> Source material:
Lemma for_result_in_subseq (num_videos : Z) (results : list YoutubeResult.t) :
  forall (video_metas : list VideoMetadata.t) (st : state),
    match fst (for_result_in w num_videos results video_metas st) with
    | Return out =>
        exists picked new,
          subseq picked results
          /\ out = (video_metas ++ new)%list
          /\ map (fun m => (VideoMetadata.video_id m, VideoMetadata.description m,
                            VideoMetadata.views m)) new
             = map (fun r => (YoutubeResult.video_id r, get_description r,
                              YoutubeResult.views r)) picked
    | Raise _ => True
    end.
Proof.
  induction results as [|r rest IH]; intros video_metas st.
  - cbn. exists [], []. rewrite app_nil_r. repeat split. constructor.
  - cbn [for_result_in]. unfold bind.
    destruct (loop_body_spec w r video_metas st) as (_ & _ & _ & _ & Hres).
    destruct (loop_body w r video_metas st) as [[video_metas'|ex] st1];
      cbn [fst snd] in *; [|exact I].
    destruct (Z.of_nat (List.length video_metas') =? num_videos)%Z.
    + cbn [fst ret]. destruct Hres as [->|(ve & de & ->)].
      * exists [], []. rewrite app_nil_r. repeat split. apply subseq_nil_l.
      * exists [r]. eexists. split; [apply subseq_take, subseq_nil_l|].
        split; reflexivity.
    + specialize (IH video_metas' st1).
      destruct (fst (for_result_in w num_videos rest video_metas' st1)) as [out|]; [|exact I].
      destruct IH as (picked & new & Hsub & -> & Hmap).
      destruct Hres as [->|(ve & de & ->)].
      * exists picked, new. repeat split; auto. now apply subseq_skip.
      * exists (r :: picked). eexists.
        split; [now apply subseq_take|].
        split; [rewrite <- app_assoc; reflexivity|].
        cbn. rewrite Hmap. reflexivity.
Qed.

(** X9. The records of a run that returns follow the provider's order:
    they come from candidates that the search returned, each candidate used
    at most once and none out of turn, and each record has the id, the
    synthesized description and the view count of its candidate.  So a run
    never returns more records than the search returned candidates. *)
Theorem records_follow_search_order :
  forall (query : string) (num_videos : Z) (st : state)
         (out : list VideoMetadata.t) (st' : state),
    search_and_embed_videos w query num_videos st = (Return out, st') ->
    exists results picked,
      fst (search_videos w query (request_count num_videos) st) = Return results
      /\ subseq picked results
      /\ map (fun m => (VideoMetadata.video_id m, VideoMetadata.description m,
                        VideoMetadata.views m)) out
         = map (fun r => (YoutubeResult.video_id r, get_description r,
                          YoutubeResult.views r)) picked
      /\ (List.length out <= List.length results)%nat.
Proof.
  intros query num_videos st out st' E.
  destruct (search_and_embed_videos_unfold query num_videos st)
    as (results & st1 & Hs & _ & _ & _ & Hrun).
  rewrite Hrun in E.
  match type of E with
  | for_result_in _ _ _ _ ?s = _ =>
      pose proof (for_result_in_subseq num_videos results [] s) as H
  end.
  rewrite E in H. cbn [fst] in H.
  destruct H as (picked & new & Hsub & -> & Hmap). cbn [app] in *.
  exists results, picked. rewrite Hs. repeat split; auto.
  apply subseq_length in Hsub.
  apply (f_equal (@List.length _)) in Hmap. rewrite !length_map in Hmap. lia.
Qed.

(** X10. When the search returns no candidate, because the provider
    failed, returned nothing, or returned an entry without id or title, the
    run reports 0 results and returns the empty list: it reads no clock
    and creates no file. *)
Theorem nothing_found_returns_empty :
  forall (query : string) (num_videos : Z) (st : state),
    fst (search_videos w query (request_count num_videos) st) = Return [] ->
    search_and_embed_videos w query num_videos st
    = (Return [],
       mkState (log (snd (search_videos w query (request_count num_videos) st))
                ++ [EvPrint "search_results 0"])
               (next_handle st) (clock_reads st)).
Proof.
  intros query num_videos st H.
  destruct (search_and_embed_videos_unfold query num_videos st)
    as (results & st1 & Hs & Hh & Hc & _ & Hrun).
  rewrite Hs in H. cbn [fst] in H. injection H as ->.
  rewrite Hrun, Hs, Hh, Hc. reflexivity.
Qed.

(** X11. The search asks for more candidates than the target only from a
    target of 2 on: for [0 <= num_videos < 2^51] the count requested is at
    least [num_videos], and above it exactly when [2 <= num_videos]. *)
Theorem request_count_overfetches_from_two :
  forall num_videos : Z,
    (0 <= num_videos < 2 ^ 51)%Z ->
    (num_videos <= request_count num_videos)%Z
    /\ ((num_videos < request_count num_videos)%Z <-> (2 <= num_videos)%Z).
Proof.
  intros num_videos [Hn _].
  rewrite request_count_quot, Z.quot_div_nonneg by lia.
  pose proof (Z.div_mod (3 * num_videos) 2 ltac:(lia)) as Hdm.
  pose proof (Z.mod_pos_bound (3 * num_videos) 2 ltac:(lia)) as Hb.
  lia.
Qed.

Lemma backed_app_l (evs1 evs2 : list event) (m : VideoMetadata.t) :
  backed w evs1 m -> backed w (evs1 ++ evs2) m.
Proof.
  intros (h & e & st_size & embeddings & Hd & Hr & Hne & He & Hrest).
  exists h, e, st_size, embeddings. cbn zeta in *.
  split; [apply in_or_app; auto|]. split; [exact Hr|]. split; [exact Hne|].
  split; [apply in_or_app; auto|]. exact Hrest.
Qed.

Lemma backed_app_r (evs1 evs2 : list event) (m : VideoMetadata.t) :
  backed w evs2 m -> backed w (evs1 ++ evs2) m.
Proof.
  intros (h & e & st_size & embeddings & Hd & Hr & Hne & He & Hrest).
  exists h, e, st_size, embeddings. cbn zeta in *.
  split; [apply in_or_app; auto|]. split; [exact Hr|]. split; [exact Hne|].
  split; [apply in_or_app; auto|]. exact Hrest.
Qed.

(** Split membership in an explicit stretch of log, dropping the events
    of another kind. *)
Ltac in_explicit H :=
  simpl in H;
  repeat (destruct H as [H|H]; [try discriminate H|]);
  try contradiction.

(** The downloads of one iteration and the record it adds. *)
Lemma loop_body_events (r : YoutubeResult.t) (video_metas : list VideoMetadata.t)
    (st : state) :
  exists evs,
    log (snd (loop_body w r video_metas st)) = (log st ++ evs)%list
    /\ (forall h u rg p,
          In (EvDownload h u rg p) evs ->
          u = video_url_of (Some (YoutubeResult.video_id r))
          /\ rg = Some (0%Z, Z.min (YoutubeResult.length r) MAX_DURATION)
          /\ p = None
          /\ forall message,
              ydl_download w h u rg p = DownloadRaises message ->
              (is_blocked_message message = true ->
               fst (loop_body w r video_metas st) = Raise (IPBlockedException message))
              /\ (is_blocked_message message = false ->
                  is_fake_video_message message = true ->
                  fst (loop_body w r video_metas st) = Raise (FakeVideoException message)))
    /\ match fst (loop_body w r video_metas st) with
       | Return video_metas' =>
           video_metas' = video_metas
           \/ exists m, video_metas' = (video_metas ++ [m])%list /\ backed w evs m
       | Raise _ => True
       end.
Proof.
  rewrite loop_body_run. cbn zeta.
  destruct (is_valid_id (Some (YoutubeResult.video_id r))).
  2:{ eexists. split; [reflexivity|]. split; [|exact I].
      intros h u rg p Hin. in_explicit Hin. }
  destruct (ydl_download w _ _ _ _) as [message|message unlink_error|st_size] eqn:Hd.
  - destruct (is_blocked_message message) eqn:Hb;
      [|destruct (is_fake_video_message message) eqn:Hf];
      cbn [fst snd log]; eexists; (split; [reflexivity|]);
      (split; [|auto]);
      intros h u rg p Hin; in_explicit Hin;
      injection Hin as <- <- <- <-;
      (split; [reflexivity|split; [reflexivity|split; [reflexivity|]]]);
      intros message' Hm; rewrite Hd in Hm; injection Hm as <-;
      split; intros; congruence.
  - cbn [fst snd log]; eexists; (split; [reflexivity|]). split; [|auto].
    intros h u rg p Hin; in_explicit Hin.
    injection Hin as <- <- <- <-.
    (split; [reflexivity|split; [reflexivity|split; [reflexivity|]]]).
    intros; congruence.
  - destruct (st_size =? 0)%N eqn:Hz.
    + cbn [fst snd log]; eexists; (split; [reflexivity|]). split; [|auto].
      intros h u rg p Hin; in_explicit Hin.
      injection Hin as <- <- <- <-.
      (split; [reflexivity|split; [reflexivity|split; [reflexivity|]]]).
      intros; congruence.
    + destruct (imagebind_embed w _ _) as [[video description]|ex] eqn:He;
        [destruct video as [|video_emb ?]; [|destruct description as [|description_emb ?]]|];
        cbn [fst snd log Embeddings.video Embeddings.description];
        eexists; (split; [reflexivity|]);
        (split;
         [intros h u rg p Hin; in_explicit Hin;
          injection Hin as <- <- <- <-;
          (split; [reflexivity|split; [reflexivity|split; [reflexivity|]]]);
          intros; congruence|]);
        try exact I.
      right. eexists. split; [reflexivity|].
      exists (next_handle st), (Z.min (YoutubeResult.length r) MAX_DURATION), st_size.
      eexists. cbn zeta. cbn [VideoMetadata.video_id VideoMetadata.description
                               VideoMetadata.video_emb VideoMetadata.description_emb].
      split; [simpl; auto|]. split; [exact Hd|].
      split; [now apply N.eqb_neq|].
      split; [simpl; auto|]. split; [exact He|]. split; reflexivity.
Qed.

> Work order:
Nothing but the lines with "that" should be returned, copied from the entries above.

> Written reply:
(** X9. The records of a run that returns follow the provider's order:
    they come from candidates that the search returned, each candidate used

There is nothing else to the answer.